Decline in Lab FundingIn the decades after these initial discoveries, vibrant industries and companies were born. The transistor alone is the building block for the modern computer and consumer-electronics industries. Likewise, DARPA's creation of the Internet (as ARPAnet) in 1969 and Xerox PARC's development of the Ethernet and the graphic user interface (GUI) further developed the transformative computer and Internet industries. The basic research breakthroughs unleashed subsequent cycles of applied innovation that created entirely new sectors of our economy.

But since the 1990s, labs dedicated to pure research—to the pursuit of scientific discovery—have seen funding slowly decline and their mission shift from open-ended problem solving to short-term commercial targets, from pure discovery to applied research. Bell Labs had 30,000 employees as recently as 2001; today (owned by Alcatel-Lucent ALU) it has 1,000. That's symbolic and symptomatic of the broken link in the U.S. business model. With upstream invention and discovery drying up, downstream, industry-creating innovation is being reduced to a trickle.

It's easy to ascribe current job losses in the U.S. to the deep recession or outsourcing. Both are to blame, but neither is at the root of the larger problem, which is lack of new, high-quality job creation. We are in the throes of the fourth recession since 1981. We have been outsourcing jobs for decades, but we have always bounced back with a new industry—a blockbuster industry. Discovery drives innovation, innovation drives productivity, productivity drives economic growth. But this time it's different, and whenever the current recession mercifully ends, the U.S. economy will not respond with the same job-creating vigor we have come to expect.

Job Creation a Huge Challenge In the past, when the U.S. exported millions of high-paying jobs to low-wage countries, we replaced them with an even greater number of high-paying jobs in industries whose inception could be traced back to science done decades earlier. The PC, Internet, and cellular industries, born in the 1980s and 1990s, more than offset the loss of high-paying jobs in manufacturing industries like consumer electronics, steel, and others as the economy shifted from a manufacturing to a knowledge base. But in recent years, the software and manufacturing jobs lost have been largely replaced by millions of low-wage jobs in fast-food and retail or other service businesses. Finance has been a source of ongoing job growth, but recent events have proven that growth to be unsustainable.
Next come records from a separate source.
(* ===== verification/GoStrconv.v ===== *)
(** * The functions of Go's packages strconv and unicode/utf8 that the modelled
    code calls

    A string is a sequence of bytes; a rune is its code point, a [Z].
    [strconv.IsPrint] is, above U+00FF, a table of the Unicode data; the
    class [UnicodeTables] carries it, and nothing depends on what is in it. *)

From S2P Require Import Prelude GoStrings.
From stdpp Require Import base tactics list strings.
From Stdlib Require Import Ascii String ZArith Lia.

Module GoStrconv.
Import GoStrings.
Local Open Scope Z_scope.

Class UnicodeTables := { isPrintWide : Z → bool }.
#[export] Instance empty_tables : UnicodeTables := {| isPrintWide := λ _, false |}.

Definition byteZ (a : ascii) : Z := Z.of_nat (nat_of_ascii a).
Definition byteOf (z : Z) : ascii := ascii_of_nat (Z.to_nat (z mod 256)).
Definition oneByte (z : Z) : string := String (byteOf z) "".

Definition between (lo z hi : Z) : bool := bool_decide (lo ≤ z ∧ z ≤ hi).

(** ** unicode/utf8 *)

Definition RuneError : Z := 65533.
Definition RuneSelf : Z := 128.

(** [utf8.DecodeRuneInString]: the first rune and its width; an invalid
    encoding is [RuneError] of width 1. *)
Definition decodeRune (s : string) : Z * nat :=
  match s with
  | "" => (RuneError, 0%nat)
  | String c0 s1 =>
      let b0 := byteZ c0 in
      let invalid := (RuneError, 1%nat) in
      if b0 <? 128 then (b0, 1%nat)
      else if b0 <? 194 then invalid
      else if b0 <? 224 then
        match s1 with
        | String c1 _ =>
            if between 128 (byteZ c1) 191 then ((b0 - 192) * 64 + (byteZ c1 - 128), 2%nat)
            else invalid
        | _ => invalid
        end
      else if b0 <? 240 then
        match s1 with
        | String c1 (String c2 _) =>
            let lo := if b0 =? 224 then 160 else 128 in
            let hi := if b0 =? 237 then 159 else 191 in
            if between lo (byteZ c1) hi && between 128 (byteZ c2) 191
            then ((b0 - 224) * 4096 + (byteZ c1 - 128) * 64 + (byteZ c2 - 128), 3%nat)
            else invalid
        | _ => invalid
        end
      else if b0 <? 245 then
        match s1 with
        | String c1 (String c2 (String c3 _)) =>
            let lo := if b0 =? 240 then 144 else 128 in
            let hi := if b0 =? 244 then 143 else 191 in
            if between lo (byteZ c1) hi && between 128 (byteZ c2) 191 && between 128 (byteZ c3) 191
            then ((b0 - 240) * 262144 + (byteZ c1 - 128) * 4096 + (byteZ c2 - 128) * 64
                    + (byteZ c3 - 128), 4%nat)
            else invalid
        | _ => invalid
        end
      else invalid
  end.

Definition validRune (r : Z) : bool := between 0 r 55295 || between 57344 r 1114111.

Definition encode3 (r : Z) : string :=
  oneByte (224 + r / 4096) +:+ oneByte (128 + r / 64 mod 64) +:+ oneByte (128 + r mod 64).

(** [utf8.AppendRune] *)
Definition encodeRune (r : Z) : string :=
  if between 0 r 127 then oneByte r
  else if between 0 r 2047 then oneByte (192 + r / 64) +:+ oneByte (128 + r mod 64)
  else if negb (validRune r) then encode3 RuneError
  else if r <? 65536 then encode3 r
  else oneByte (240 + r / 262144) +:+ oneByte (128 + r / 4096 mod 64)
         +:+ oneByte (128 + r / 64 mod 64) +:+ oneByte (128 + r mod 64).

(** ** strconv.Unquote *)

Definition dquote : ascii := ascii_of_nat 34.
Definition squote : ascii := ascii_of_nat 39.
Definition backslash : ascii := ascii_of_nat 92.
Definition newline : ascii := ascii_of_nat 10.
Definition tab : ascii := ascii_of_nat 9.

Definition unhex (c : ascii) : option Z :=
  let z := byteZ c in
  if between 48 z 57 then Some (z - 48)
  else if between 97 z 102 then Some (z - 97 + 10)
  else if between 65 z 70 then Some (z - 65 + 10)
  else None.

Definition unoct (c : ascii) : option Z :=
  let z := byteZ c - 48 in if between 0 z 7 then Some z else None.

(** [digits n] reads exactly [n] digits of the given base. *)
Fixpoint digits (digit : ascii → option Z) (base : Z) (n : nat) (acc : Z) (s : string)
    : option (Z * string) :=
  match n with
  | O => Some (acc, s)
  | S n' =>
      match s with
      | "" => None
      | String c s' =>
          match digit c with
          | Some d => digits digit base n' (acc * base + d) s'
          | None => None
          end
      end
  end.

Definition simpleEscape (c : ascii) : option Z :=
  let z := byteZ c in
  if z =? 97 then Some 7 else if z =? 98 then Some 8 else if z =? 102 then Some 12
  else if z =? 110 then Some 10 else if z =? 114 then Some 13 else if z =? 116 then Some 9
  else if z =? 118 then Some 11 else if z =? 92 then Some 92 else None.

(** [strconv.UnquoteChar(s, quote)]: the rune, whether it is encoded as UTF-8
    and the rest; [None] is a syntax error. *)
Definition unquoteChar (quote : ascii) (s : string) : option (Z * bool * string) :=
  match s with
  | "" => None
  | String c s1 =>
      if bool_decide (c = quote) then None
      else if RuneSelf <=? byteZ c then
        let '(r, w) := decodeRune s in Some (r, true, sdrop w s)
      else if bool_decide (c ≠ backslash) then Some (byteZ c, false, s1)
      else match s1 with
      | "" => None
      | String e s2 =>
          match simpleEscape e with
          | Some v => Some (v, false, s2)
          | None =>
              if byteZ e =? 120 then
                '(v, t) ← digits unhex 16 2 0 s2; Some (v, false, t)
              else if byteZ e =? 117 then
                '(v, t) ← digits unhex 16 4 0 s2;
                if validRune v then Some (v, true, t) else None
              else if byteZ e =? 85 then
                '(v, t) ← digits unhex 16 8 0 s2;
                if validRune v then Some (v, true, t) else None
              else if between 48 (byteZ e) 55 then
                '(v, t) ← digits unoct 8 2 (byteZ e - 48) s2;
                if v <=? 255 then Some (v, false, t) else None
              else if bool_decide (e = quote) then Some (byteZ e, false, s2)
              else None
          end
      end
  end.

(** The text up to the closing quote and what follows the quote. *)
Fixpoint unquoteLoop (fuel : nat) (s : string) : option (string * string) :=
  match fuel with
  | O => None
  | S fuel' =>
      match s with
      | "" => None
      | String c s1 =>
          if bool_decide (c = dquote) then Some ("", s1)
          else if bool_decide (c = newline) then None
          else match unquoteChar dquote s with
          | None => None
          | Some (r, multibyte, t) =>
              let out := if (r <? RuneSelf) || negb multibyte then oneByte r else encodeRune r in
              '(rest, rem) ← unquoteLoop fuel' t; Some (out +:+ rest, rem)
          end
      end
  end.

(** [strconv.Unquote] of a string that starts with a double quote. *)
Definition Unquote (s : string) : option string :=
  match s with
  | "" => None
  | String _ s1 =>
      match unquoteLoop (S (length s1)) s1 with
      | Some (out, "") => Some out
      | _ => None
      end
  end.

(** ** strconv.Quote *)

Section quote.
Context {tables : UnicodeTables}.

Definition IsPrint (r : Z) : bool :=
  if r <=? 255 then between 32 r 126 || (between 161 r 255 && negb (r =? 173))
  else isPrintWide r.

Definition hexDigit (d : Z) : string := oneByte (if d <? 10 then 48 + d else 87 + d).

Fixpoint hexDigits (n : nat) (r : Z) : string :=
  match n with
  | O => ""
  | S n' => hexDigits n' (r / 16) +:+ hexDigit (r mod 16)
  end.

Definition bs (s : string) : string := String backslash s.

Definition escapeOf (r : Z) : option string :=
  if r =? 7 then Some "a" else if r =? 8 then Some "b" else if r =? 12 then Some "f"
  else if r =? 10 then Some "n" else if r =? 13 then Some "r" else if r =? 9 then Some "t"
  else if r =? 11 then Some "v" else None.

(** [appendEscapedRune] for a double quote and without the ASCII-only mode *)
Definition escapedRune (r : Z) : string :=
  if (r =? 34) || (r =? 92) then bs (oneByte r)
  else if IsPrint r then encodeRune r
  else match escapeOf r with
  | Some e => bs e
  | None =>
      if (r <? 32) || (r =? 127) then bs "x" +:+ hexDigits 2 r
      else if negb (validRune r) then bs "u" +:+ hexDigits 4 RuneError
      else if r <? 65536 then bs "u" +:+ hexDigits 4 r
      else bs "U" +:+ hexDigits 8 r
  end.

Fixpoint quoteLoop (fuel : nat) (s : string) : string :=
  match fuel with
  | O => ""
  | S fuel' =>
      match s with
      | "" => ""
      | String c s1 =>
          let '(r, w) := decodeRune s in
          if bool_decide (w = 1%nat) && (r =? RuneError)
          then bs "x" +:+ hexDigits 2 (byteZ c) +:+ quoteLoop fuel' s1
          else escapedRune r +:+ quoteLoop fuel' (sdrop w s)
      end
  end.

Definition Quote (s : string) : string :=
  String dquote (quoteLoop (length s) s +:+ String dquote "").

End quote.

End GoStrconv.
We've stopped creating new high-paying jobs. We should not underestimate the magnitude of the job creation challenge. Outsourcing and extended recessions are not the only job destroyers in our system. There is also the constant pressure of value migration (the flow of value from old business models to new), which continues to be the major force reshaping our economy and will eliminate a large number of jobs in the next decade. (Think of all the old business models you know, from newspapers, to printing, to landline telephony, to the mighty, but now vulnerable, PC).

As a consequence of exporting good jobs that are not fully replaced, the U.S. demand engine is broken. Of the roughly 130 million jobs in the U.S., only 20% (26 million) pay more than $60,000 a year. The other 80% pay an average of $33,000. That ratio is not a good foundation for a strong middle class and a prosperous society. Rather than a demand engine, it's a decay curve. As a nation, we have papered over our declining incomes by accepting the need for two incomes per household and by borrowing heavily, often against paper assets inflated by financial bubbles (dot-com and housing). In recent years, personal debt has grown much faster than personal income. In 1985 the ratio of household debt to household income was 0.7 to 1; in 2000 it was 1 to 1; in 2008, it was 1.7 to 1. We earned less, so we borrowed more. In 2007 we reached our limit.
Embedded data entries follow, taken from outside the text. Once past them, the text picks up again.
(** A slug that fits is left alone: also one whose cut fell after a dash. *)
Lemma slugResult_keep r maxSize :
  slugResult r → lenZ r <= maxSize → shouldBeSlugged r maxSize = Ok false.
Proof.
  intros (c & h & Hh & Hne & Hc & Hr) Hlen. unfold shouldBeSlugged.
  destruct (slugged r) eqn:Es.
  { rewrite (slugify_self r Es). cbn. case_bool_decide; [done|].
    rewrite bool_decide_eq_true_2, (proj2 (Z.leb_le _ _)) by done. done. }
  destruct Hr as [->|[Hcne ->]].
  { rewrite (proj2 (slugged_iff h)) in Es; [done|]. split; [by apply noDD_alnum|].
    by apply lastDash_alnum. }
  destruct (lastDash false c) eqn:El; [|by rewrite slugged_join in Es].
  destruct (lastDash_true c El) as [x ->]. rewrite noDD_app in Hc.
  apply andb_true_iff in Hc as [Hx Hd]. cbn in Hd.
  assert (Hxne : x ≠ "") by (intros ->; done).
  assert (Hxl : lastDash false x = false).
  { rewrite (lastDash_nonempty _ true) by done. by destruct (lastDash true x). }
  assert (Ecut : cut "--" ((x +:+ "-") +:+ "-" +:+ h) = Some (x, h)).
  { rewrite app_assoc_s. by apply (cut_dashes x true). }
  assert (Ehs : cut "--" h = None).
  { pose proof (noDD_alnum true h Hh) as Hn. rewrite noDD_spec in Hn. unfold Contains in Hn.
    destruct (cut "--" h); [|done]. by rewrite andb_false_r in Hn. }
  set (r := (x +:+ "-") +:+ "-" +:+ h) in *.
  assert (Hrne : r ≠ "") by (unfold r; by destruct x).
  assert (Hcount : Count r "--" = 1%nat).
  { unfold Count, Split. destruct (length r) as [|n] eqn:En; [by destruct r|].
    cbn [splitFuel]. rewrite Ecut, splitFuel_none by done. done. }
  rewrite (bool_decide_eq_false_2 (r = "")) by done.
  destruct (slugify_slugged r) as (q & -> & Hq). cbn [mbind outcome_bind].
  rewrite (bool_decide_eq_false_2 (q = r)) by congruence. cbn [andb].
  assert ((lenZ r >? maxSize) = false) as -> by lia.
  rewrite Hcount, bool_decide_eq_true_2 by done. cbn [negb].
  unfold Replace1. rewrite Ecut. rewrite slugify_self by by apply slugged_join.
  cbn [mbind outcome_bind]. by rewrite bool_decide_eq_true_2.
Qed.

(** ** Texts with a letter or digit at both ends *)

Definition edged (s : string) : Prop :=
  all_bytes slugByte s = true ∧ (∃ a x, s = String a x ∧ alnum a = true)
  ∧ (∃ x b, s = x +:+ String b "" ∧ alnum b = true).

Lemma string_snoc s : s ≠ "" → ∃ x b, s = x +:+ String b "".
Proof.
  induction s as [|a s IH]; [done|]. intros _. destruct s as [|c s]; [by exists "", a|].
  destruct IH as (x & b & E); [done|]. exists (String a x), b. by rewrite E.
Qed.

Lemma alnum_slugByte a : alnum a = true → slugByte a = true.
Proof. unfold slugByte. by intros ->. Qed.

Lemma noDD_head c : noDD true c = true → c ≠ "" → ∃ a x, c = String a x ∧ alnum a = true.
Proof.
  destruct c as [|a c]; [done|]. cbn. case_bool_decide; [done|].
  intros [? _]%andb_true_iff _. eauto.
Qed.

Lemma slugResult_edged r : slugResult r → edged r.
Proof.
  intros (c & h & Hh & Hne & Hc & Hr).
  pose proof (all_bytes_mono _ _ h alnum_slugByte Hh) as Hhb.
  destruct (string_snoc h Hne) as (x & b & E). rewrite E, all_bytes_app in Hh.
  apply andb_true_iff in Hh as [Hx Hb]. cbn in Hb. rewrite andb_true_r in Hb.
  destruct Hr as [->|[Hcne ->]]; split_and!.
  - done.
  - apply noDD_head; [|done]. apply noDD_alnum. rewrite E, all_bytes_app, Hx. cbn. by rewrite Hb.
  - eauto.
  - rewrite !all_bytes_app, (noDD_slugByte _ _ Hc), Hhb. done.
  - destruct (noDD_head c Hc Hcne) as (a & y & -> & Ha). cbn. eauto.
  - exists (c +:+ "-" +:+ x), b. rewrite E. by rewrite !app_assoc_s.
Qed.

Lemma slugged_edged s : slugged s = true → s ≠ "" → edged s.
Proof.
  intros [Hno Hl]%slugged_iff Hne. split_and!; [by eapply noDD_slugByte|by apply noDD_head|].
  destruct (string_snoc s Hne) as (x & b & E). exists x, b. split; [done|].
  pose proof (noDD_slugByte _ _ Hno) as Hby. rewrite E, all_bytes_app in Hby.
  apply andb_true_iff in Hby as [_ Hb]. cbn in Hb. rewrite andb_true_r, slugByte_cases in Hb.
  rewrite E, lastDash_app in Hl. cbn in Hl. rewrite Hl, orb_false_r in Hb. done.
Qed.

Lemma edged_label s : edged s → Matches dns1123LabelFmt s.
Proof.
  intros (Hall & (a & x & E1 & Ha) & (y & b & E2 & Hb)). unfold dns1123LabelFmt, Opt.
  apply Matches_Cat. destruct y as [|a' y].
  - exists s, "". rewrite app_nil_r_s, Matches_Class, Matches_Alt, Matches_Eps.
    cbn in E2. split_and!; [done|eauto|by left].
  - rewrite E2 in E1. injection E1 as -> <-. exists (String a ""), (y +:+ String b "").
    rewrite Matches_Class, Matches_Alt, Matches_Cat. split_and!; [done|eauto|right].
    exists y, (String b ""). rewrite Matches_Star_Class, Matches_Class. split_and!; [done| |eauto].
    rewrite E2 in Hall. cbn in Hall. apply andb_true_iff in Hall as [_ Hall].
    rewrite all_bytes_app in Hall. apply andb_true_iff in Hall as [Hy _].
    eapply all_bytes_mono; [|exact Hy]. intros d. unfold slugByte, alnum.
    by destruct (lower d), (digit d), (oneOf "-" d).
Qed.

Lemma edged_subdomain s : edged s → Matches dns1123SubdomainFmt s.
Proof.
  intros Hs%edged_label. apply Matches_Cat. exists s, "". rewrite app_nil_r_s.
  split_and!; [done|done|constructor].
Qed.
This cycle looks only to be getting worse. The effects of the massive scaling back of American science and engineering research in the 1990s and 2000s may just be beginning. Unless reversed, it is likely to have its greatest impact a decade from now, when the missing discoveries of a generation earlier would have been expected to come to commercial fruition. It's time to identify—and fix—the root of the problem.

Rebuild Research Labs The good news is that restarting the innovation engine is quite doable and doesn't require a massive investment relative to other spending. The return on investment is very high, especially if you consider the return across the companies and entire industries that are built on the foundation of the initial discoveries. The venture-capital and initial public offering components of the business model are still in place; we just have to rebuild the upstream labs that focused on basic research, the headwaters for the whole innovation ecosystem.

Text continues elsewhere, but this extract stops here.